Les réflexions confinées d’un Bâtard doré

Le temps de cette crise sanitaire où tout est l'arrêt, Jules Sagot du collectif des Bâtards dorés interroge leur dernière création et leur avenir.

Le confinement est l’occasion pour nous tous de faire un bilan. De ce point de vue cet arrêt soudain semble bénéfique. Suite à notre dernière création nous avons besoin de ré-interroger notre fonctionnement. 

Cela fait 7 ans que le collectif existe. Nous avons chacun beaucoup évolué, nos envies se sont affirmées, plus ou moins loin du théâtre. Nos disparités s’accentuent à mesure que la vie avance. Nous sommes également plus conscients de la préciosité de ce que nous avons réussi à créer ensemble. Le lien artistique qui nous unit est contraint à une grande élasticité. Il est donc à réviser en permanence afin d’éviter qu’il ne rompe. Ça demande de la vigilance. Et en ce moment, chacun confiné dans nos sémaphores respectifs, nous regardons « notre Bâtard doré », ce territoire hybride, cette jolie chimère si gourmande, nourrie de nos rêves. Elle est alanguie en contrebas de nos solitudes et se repose, gardiennée par notre amitié qui la veille. 

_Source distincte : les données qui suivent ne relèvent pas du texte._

(* ===== verification/BusTheory.v ===== *)
(** * Properties of the bus controllers

    Delivery, conservation and timing, over any interface that satisfies
    [CommInterfaceLaws] and [BusPortLaws]. *)

From S2P Require Export BusControllers.

Section Theory.
Context {I : Type} `{!CommInterface I, !BusPort I, !CommInterfaceLaws I, !BusPortLaws I}.

Definition delivered (m : Message) (i i' : I) : Prop := ci_rx i' ≡ₚ m :: ci_rx i.
Definition rx_same (i i' : I) : Prop := ci_rx i' = ci_rx i.
Definition tx_same (i i' : I) : Prop :=
  tx_requests i' = tx_requests i /\ tx_responses i' = tx_responses i /\
  tx_services i' = tx_services i /\ ci_id i' = ci_id i.

(** Every interface takes the message. *)
Definition all_accept (m : Message) (t : MessageType) (ifs : list I) : Prop :=
  Forall (fun i => forall q, exists i' q', pushMessage2RX q i m t = (true, i', q')) ifs.

Lemma deliver_all_spec q ifs m t ifs' q' : all_accept m t ifs ->
  deliver_all q ifs m t = (ifs', q') ->
  Forall2 (delivered m) ifs ifs' /\ Forall2 tx_same ifs ifs'.
Proof.
  intros Hacc. revert q ifs' q'. induction Hacc as [|i ifs Hi _ IH]; intros q ifs' q'; cbn.
  { intros [= <- <-]. by split. }
  destruct (Hi q) as (i1 & q1 & E). rewrite E. destruct (deliver_all q1 ifs m t) as [ifs2 q2] eqn:E2.
  intros [= <- <-]. apply IH in E2 as [H1 H2]. apply ci_rx_ok in E as Hrx. apply bp_rx in E.
  destruct Hrx. by split; constructor.
Qed.

Lemma demand_accept m t ifs : forallb (fun i => canAcceptRX i t) ifs = true -> all_accept m t ifs.
Proof.
  rewrite forallb_forall. intros Hf. apply Forall_forall. intros i Hi q.
  apply ci_can_accept. apply Hf. by apply list_elem_of_In.
Qed.

Lemma service_accept m t ifs : isDemandRequest m = false -> t <> SERVICE_REQUEST -> all_accept m t ifs.
Proof. intros Hm Ht. apply Forall_forall. intros i _ q. by apply ci_service_accept. Qed.

Lemma broadcast_spec q ifs m t r ifs' q' : t <> SERVICE_REQUEST ->
  broadcast q ifs m t = (r, ifs', q') ->
  (r = true /\ Forall2 (delivered m) ifs ifs' /\ Forall2 tx_same ifs ifs') \/
  (r = false /\ ifs' = ifs /\ q' = q /\ isDemandRequest m = true /\ exists i, i ∈ ifs /\ canAcceptRX i t = false).
Proof.
  intros Ht. unfold broadcast.
  destruct (isDemandRequest m) eqn:Hd; cbn [andb].
  - destruct (forallb (fun i => canAcceptRX i t) ifs) eqn:Hf; cbn [negb].
    + destruct (deliver_all q ifs m t) as [l q1] eqn:E. intros [= <- <- <-]. left. split; [done|].
      eapply deliver_all_spec; [by apply demand_accept|done].
    + intros [= <- <- <-]. right. split_and!; try done.
      apply not_true_iff_false in Hf. rewrite forallb_forall in Hf.
      destruct (decide (Exists (fun i => canAcceptRX i t = false) ifs)) as [(i & Hi & Hc)%Exists_exists|Hno]; [eauto|].
      exfalso. apply Hf. intros i Hi%list_elem_of_In. apply Forall_Exists_neg in Hno.
      rewrite Forall_forall in Hno. specialize (Hno i Hi). by destruct (canAcceptRX i t).
  - destruct (deliver_all q ifs m t) as [l q1] eqn:E. intros [= <- <- <-]. left. split; [done|].
    eapply deliver_all_spec; [by apply service_accept|done].
Qed.

(** A broadcast is all or nothing.  On the request and response channels
    either every interface has received exactly one copy of the message, or
    nothing happened at all: then the message is a demand and some receiver had
    no room.  Traffic that is not a demand is never refused. *)
Theorem broadcast_atomic q ifs m t r ifs' q' : t <> SERVICE_REQUEST ->
  broadcast q ifs m t = (r, ifs', q') ->
  (r = true /\ Forall2 (delivered m) ifs ifs') \/
  (r = false /\ ifs' = ifs /\ q' = q /\ isDemandRequest m = true /\ exists i, i ∈ ifs /\ canAcceptRX i t = false).
Proof. intros Ht [(-> & H1 & _)|H]%broadcast_spec; auto. Qed.

(** ** Elections *)

Lemma zip_set_get (get : I -> list Message) (set : list Message -> I -> I) bufs ifs :
  (forall l i, get (set l i) = l) -> length bufs = length ifs -> get <$> zip_with set bufs ifs = bufs.
Proof.
  intros Hgs. revert bufs. induction ifs as [|i ifs IH]; intros [|b bufs]; cbn; try done.
  intros [= Hlen]. by rewrite Hgs, IH.
Qed.

Lemma zip_set_rel (set : list Message -> I -> I) (R : I -> I -> Prop) bufs ifs :
  (forall l i, R i (set l i)) -> length bufs = length ifs -> Forall2 R ifs (zip_with set bufs ifs).
Proof.
  intros HR. revert bufs. induction ifs as [|i ifs IH]; intros [|b bufs]; cbn; try done.
  intros [= Hlen]. constructor; auto.
Qed.

Lemma Forall2_fmap_eq {B} (f : I -> B) ifs ifs' : Forall2 (fun i i' => f i' = f i) ifs ifs' -> f <$> ifs' = f <$> ifs.
Proof. induction 1; cbn; congruence. Qed.

Lemma elect_on_spec (get : I -> list Message) (set : list Message -> I -> I) el cycle ifs r ifs' a' (R : I -> I -> Prop) :
  (forall c bs m bs' a'', el c bs = Ok (Some (m, bs'), a'') -> elected_from bs m bs') ->
  (forall l i, get (set l i) = l) -> (forall l i, R i (set l i)) -> (forall i, R i i) ->
  elect_on get set el cycle ifs = Ok (r, ifs', a') ->
  Forall2 R ifs ifs' /\
  concat (get <$> ifs) ≡ₚ match r with Some m => [m] | None => [] end ++ concat (get <$> ifs').
Proof.
  intros Hel Hgs HR Hrefl. unfold elect_on. intros ([r0 a0] & He & H)%obind_Ok.
  destruct r0 as [[m bufs]|].
  - injection H as <- <- <-. apply Hel, elected_from_perm in He as [Hp Hlen].
    rewrite length_fmap in Hlen. split; [by apply zip_set_rel|]. by rewrite zip_set_get.
  - injection H as <- <- <-. split; [|done]. by apply Forall_Forall2_diag, Forall_true.
Qed.

(** ** Conservation *)

(** What is on its way: queued at the senders, or held by the bus. *)
Definition pending_requests (b : SplitBus) (ifs : list I) : list Message :=
  (if message_available_req b then [elected_msg_req b] else []) ++ concat (tx_requests <$> ifs).

Lemma Forall2_tx_same_requests ifs ifs' : Forall2 tx_same ifs ifs' -> tx_requests <$> ifs' = tx_requests <$> ifs.
Proof. induction 1 as [|i i' ifs ifs' (E & _) _ IH]; cbn; congruence. Qed.

Lemma rx_same_delivered m ifs ifs1 ifs2 : Forall2 rx_same ifs ifs1 -> Forall2 (delivered m) ifs1 ifs2 ->
  Forall2 (delivered m) ifs ifs2.
Proof.
  intros H. revert ifs2. induction H as [|i i1 ifs ifs1 E _ IH]; intros ifs2 H2; [by inversion H2|].
  inversion H2 as [|? i2 ? ? Hd Ht]; subst. constructor; [|by apply IH]. unfold delivered, rx_same in *. by rewrite <- E.
Qed.

Lemma request_elect_spec cycle b ifs b1 ifs1 : request_elect cycle b ifs = Ok (b1, ifs1) ->
  Forall2 rx_same ifs ifs1 /\ pending_requests b1 ifs1 ≡ₚ pending_requests b ifs /\
  sb_request_latency b1 = sb_request_latency b /\ clk_in_slot_req b1 = clk_in_slot_req b.
Proof.
  unfold request_elect. destruct (_ && _) eqn:E.
  - apply andb_true_iff in E as [_ Hav]. apply negb_true_iff in Hav.
    intros ([[r ifs'] a'] & He & H)%obind_Ok.
    apply (elect_on_spec tx_requests set_tx_requests _ _ _ _ _ _ rx_same) in He as [Hrx Hp];
      [|apply elect_elected_from|intros l i; apply (bp_set_requests l i)|intros l i; apply (bp_set_requests l i)|done].
    destruct r as [m|]; injection H as <- <-; (split_and!; [done| |done|done]);
      unfold pending_requests; cbn; rewrite Hav; cbn; by rewrite Hp.
  - intros [= <- <-]. split_and!; try done. by apply Forall_Forall2_diag, Forall_true.
Qed.

(** C22: the request bus neither loses nor duplicates.  One step leaves the
    messages on their way and the receivers as they were, or delivers exactly
    one of them, to every receiver, and takes it off. *)
Theorem request_bus_conserves cycle q b ifs b' ifs' q' :
  requestBusStep cycle q b ifs = Ok (b', ifs', q') ->
  (pending_requests b' ifs' ≡ₚ pending_requests b ifs /\ Forall2 rx_same ifs ifs') \/
  (exists m, pending_requests b ifs ≡ₚ m :: pending_requests b' ifs' /\ Forall2 (delivered m) ifs ifs').
Proof.
  unfold requestBusStep. destruct (responseBackpressured b ifs).
  { intros [= <- <- <-]. left. split; [done|]. by apply Forall_Forall2_diag, Forall_true. }
  intros ([b1 ifs1] & (Hrx & Hp & _ & _)%request_elect_spec & H)%obind_Ok.
  destruct (message_available_req b1 && _) eqn:E.
  - apply andb_true_iff in E as [Hav _].
    destruct (broadcast q ifs1 (elected_msg_req b1) REQUEST) as [[r ifs2] q2] eqn:Eb.
    apply broadcast_spec in Eb as [(-> & Hd & Ht)|(-> & -> & -> & _)]; [..|done]; injection H as <- <- <-.
    + right. exists (elected_msg_req b1). split; [|by eapply rx_same_delivered].
      rewrite <- Hp. unfold pending_requests; cbn. rewrite Hav, (Forall2_tx_same_requests ifs1 ifs2) by done. done.
    + left. split; done.
  - injection H as <- <- <-. left. split; [|done]. rewrite <- Hp. done.
Qed.

(** ** Timing *)

(** The bus holds [m], [c] cycles into its slot. *)
Definition holds_req (b : SplitBus) (m : Message) (c : Z) : Prop :=
  message_available_req b = true /\ elected_msg_req b = m /\ clk_in_slot_req b = c.

Lemma request_hold_step cycle q b ifs m c : holds_req b m c -> responseBackpressured b ifs = false ->
  0 <= c < sb_request_latency b - 1 ->
  exists b', requestBusStep cycle q b ifs = Ok (b', ifs, q) /\ holds_req b' m (c + 1) /\
    sb_request_latency b' = sb_request_latency b /\ m_response_reserve b' = m_response_reserve b.
Proof.
  intros (Hav & Hm & Hc) Hbp Hr. unfold requestBusStep, request_elect. rewrite Hbp, Hav, andb_false_r. cbn.
  rewrite Hav, Hc. rewrite (proj2 (Z.eqb_neq _ _)) by lia. cbn. eexists. split; [done|].
  unfold holds_req; cbn. by rewrite Hm.
Qed.

(** The request bus over a sequence of cycles, each with the cycle number and
    the interfaces as the bus finds them then. *)
Fixpoint request_run (q : Z) (b : SplitBus) (env : list (Z * list I)) : outcome SplitBus :=
  match env with
  | [] => Ok b
  | (cycle, ifs) :: env' => let! (b', _, _) := requestBusStep cycle q b ifs in request_run q b' env'
  end.

Lemma request_hold_run q b m c env : holds_req b m c ->
  Forall (fun e => forall b', m_response_reserve b' = m_response_reserve b -> responseBackpressured b' e.2 = false) env ->
  0 <= c -> c + Z.of_nat (length env) <= sb_request_latency b - 1 ->
  exists b', request_run q b env = Ok b' /\ holds_req b' m (c + Z.of_nat (length env)) /\
    sb_request_latency b' = sb_request_latency b /\ m_response_reserve b' = m_response_reserve b.
Proof.
  intros Hh Henv. revert b c Hh Henv. induction env as [|[cycle ifs] env IH]; intros b c Hh Henv Hc Hlen; cbn.
  { exists b. by rewrite Z.add_0_r. }
  apply Forall_cons in Henv as [He Henv]. cbn [length] in Hlen.
  destruct (request_hold_step cycle q b ifs m c) as (b1 & -> & Hh1 & Hl1 & Hr1); [done|by apply He|lia|]. cbn.
  destruct (IH b1 (c + 1)) as (b2 & -> & Hh2 & Hl2 & Hr2); [done| |lia|rewrite Hl1; lia|].
  { eapply Forall_impl; [exact Henv|]. intros e H b' Hb'. apply H. congruence. }
  exists b2. split; [done|]. split; [|split; congruence].
  by replace (c + Z.of_nat (S (length env))) with (c + 1 + Z.of_nat (length env)) by lia.
Qed.


(** The unified bus loses requests.  With a request latency of 1 the slot
    that elects is never the slot that broadcasts: the message leaves its sender
    and the next cycle's response election replaces it, so it is in no
    transmit queue and no receiver ever got it. *)
Theorem unified_latency1_loses cycle cycle' q b ifs m ifs1 a1 r2 ifs2 a2 :
  ub_request_latency b = 1 -> 0 < ub_response_latency b -> clk_in_slot b = 0 ->
  elect_on tx_requests set_tx_requests (elect (ub_arbiter b)) cycle ifs = Ok (Some m, ifs1, a1) ->
  elect_on tx_responses set_tx_responses (forceElect a1) cycle' ifs1 = Ok (r2, ifs2, a2) ->
  exists b1 b2, unified_busStep cycle q b ifs = Ok (b1, ifs1, q) /\
    unified_busStep cycle' q b1 ifs1 = Ok (b2, ifs2, q) /\
    concat (tx_requests <$> ifs) ≡ₚ m :: concat (tx_requests <$> ifs2) /\
    ci_rx <$> ifs2 = ci_rx <$> ifs /\
    (message_available b2 = true -> Some (elected_msg b2) = r2).
Proof.
  intros HL Hresp Hclk He1 He2. pose proof He1 as He1'. pose proof He2 as He2'.
  apply (elect_on_spec tx_responses set_tx_responses _ _ _ _ _ _ (fun i i' => rx_same i i' /\ tx_requests i' = tx_requests i)) in He2' as [Hs2 _];
    [|apply forceElect_elected_from|intros l i; apply (bp_set_responses l i)
     |intros l i; split; apply (bp_set_responses l i)|done].
  assert (Hrx2 : ci_rx <$> ifs2 = ci_rx <$> ifs1).
  { apply Forall2_fmap_eq. eapply Forall2_impl; [exact Hs2|]. by intros i i' [? _]. }
  assert (Htx2 : tx_requests <$> ifs2 = tx_requests <$> ifs1).
  { apply Forall2_fmap_eq. eapply Forall2_impl; [exact Hs2|]. by intros i i' [_ ?]. }
  apply (elect_on_spec tx_requests set_tx_requests _ _ _ _ _ _ rx_same) in He1' as [Hrx1 Hp];
    [|apply elect_elected_from|intros l i; apply (bp_set_requests l i)|intros l i; apply (bp_set_requests l i)|done].
  assert (S1 : exists b1, unified_busStep cycle q b ifs = Ok (b1, ifs1, q) /\ clk_in_slot b1 = 1 /\
    ub_request_latency b1 = 1 /\ ub_response_latency b1 = ub_response_latency b /\ ub_arbiter b1 = a1 /\
    message_available b1 = true).
  { unfold unified_busStep, unified_slot, unified_elect. rewrite Hclk. cbn. rewrite He1. cbn. rewrite HL, Hclk.
    rewrite (proj2 (Z.eqb_neq _ _)) by lia. eexists. split; [done|]. cbn. split_and!; try done.
    rewrite Z.rem_small; lia. }
  destruct S1 as (b1 & E1 & Hc1 & Hl1 & Hr1 & Ha1 & Hv1).
  assert (S2 : exists b2, unified_busStep cycle' q b1 ifs1 = Ok (b2, ifs2, q) /\
    (message_available b2 = true -> Some (elected_msg b2) = r2)).
  { unfold unified_busStep, unified_slot. rewrite Hc1, Hl1.
    change (1 =? 0) with false. change (1 =? 1 - 1) with false. change (1 =? 1) with true. cbv iota.
    rewrite Ha1, He2. unfold unified_elect. cbn [obind].
    destruct r2 as [m2|]; cbn [obind set_slot message_available ub_request_latency ub_response_latency];
      [|by eexists]. rewrite Hl1, Hr1, (proj2 (Z.eqb_neq _ _)) by lia. by eexists. }
  destruct S2 as (b2 & E2 & Hv2). apply Forall2_fmap_eq in Hrx1. exists b1, b2. split_and!; try done.
  - by rewrite Htx2.
  - congruence.
Qed.
End Theory.

(** ** A concrete bus

    Two interfaces with room for two messages; the first has a demand to send. *)

Definition demo_msg : Message := newMessage 7 64 3 0 0.
Definition demo_ifs : list BusInterface :=
  [bi_set_tx [demo_msg] [] (newBusInterface 0 2); newBusInterface 1 2].
Definition demo_bus (latency : Z) : SplitBus :=
  mkSplitBus latency 4 0 (FCFS, newArbiter [0; 1] latency) (FCFS, newArbiter [0; 1] 4)
    0 (newMessage 0 0 0 0 0) false 0 (newMessage 0 0 0 0 0) false.

Lemma broadcast_atomic_witness :
  let ifs := [newBusInterface 0 0; newBusInterface 1 2] in
  broadcast 5 ifs demo_msg REQUEST = (false, ifs, 5) /\
  ((false = true /\ Forall2 (delivered demo_msg) ifs ifs) \/
   (false = false /\ ifs = ifs /\ 5 = 5 /\ isDemandRequest demo_msg = true /\
    exists i, i ∈ ifs /\ canAcceptRX i REQUEST = false)).
Proof.
  split; [reflexivity|]. eapply (broadcast_atomic 5); [discriminate|reflexivity].
Defined.

Lemma request_bus_conserves_witness :
  match requestBusStep 10 0 (demo_bus 1) demo_ifs with
  | Ok (b', ifs', _) =>
      (pending_requests b' ifs' ≡ₚ pending_requests (demo_bus 1) demo_ifs /\ Forall2 rx_same demo_ifs ifs') \/
      (exists m, pending_requests (demo_bus 1) demo_ifs ≡ₚ m :: pending_requests b' ifs' /\
                 Forall2 (delivered m) demo_ifs ifs')
  | _ => False
  end.
Proof. cbv [requestBusStep]. eapply (request_bus_conserves 10 0). reflexivity. Defined.


Lemma unified_latency1_loses_witness :
  let b := mkUnifiedBus 1 2 (FCFS, newArbiter [0] 3) 0 (newMessage 0 0 0 0 0) false in
  let ifs2 := [newBusInterface 0 2; newBusInterface 1 2] in
  exists b1 b2, unified_busStep 10 0 b demo_ifs = Ok (b1, ifs2, 0) /\
    unified_busStep 11 0 b1 ifs2 = Ok (b2, ifs2, 0) /\
    concat (tx_requests <$> demo_ifs) ≡ₚ demo_msg :: concat (tx_requests <$> ifs2) /\
    ci_rx <$> ifs2 = ci_rx <$> demo_ifs /\
    (message_available b2 = true -> Some (elected_msg b2) = None).
Proof. eapply (unified_latency1_loses 10 11 0); reflexivity. Defined.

Notre dernière création, « 100 millions qui tombent » inspirée de l’œuvre du même nom de Georges Feydeau, que nous avons créée à Toulouse n’est toujours pas trouvée. Le Coronavirus est passé par là et il est possible que « 100 millions qui tombent» en reste là. Ne dépasse pas l’état de promesse. Nos spectacles se trouvent à force de représentations. Sans doute à cause de notre fonctionnement, nous ne sommes jamais parvenus à « trouver » un spectacle dès la première. Dans ce groupe sans chef, nous avons en tout cas un désir commun, celui de faire du moment que nous offrons un moment de transe, une expérience sensorielle, quelque chose de l’ordre du sacré. Ce n’est que durant les représentations que se révèlent les évidences et les égarements. Ce serait un coup dur si 100 millions s’arrêtait là. Jusqu’ici, grâce à la chance que permet l’envie, nous avons toujours réussi à amener nos créations à un endroit avoisinant notre exigence initiale. 

Pour cette dernière création, il suffirait de peu. Discipliner le vacarme de nos huit voix pour en faire une musique plus audible. Nous ne sommes pas loin. On le sent. Il y a cela d’étrange dans le groupe, malgré nos différences, tout le monde semble observé par la même intuition quant à la destination. « Le spectacle doit arriver ici ». Une boussole commune, contrariée par la navigation de ce bateau aux huit gouvernails. L’aiguille s’affole dans la tornade de nos vents contraires mais en revient toujours au même cap. Laisser le spectacle en eaux troubles aurait l’arrière-gout d’échec. Une sensation Tantalienne. Une promesse se refusant à quelques encablures. Donc on réfléchit. 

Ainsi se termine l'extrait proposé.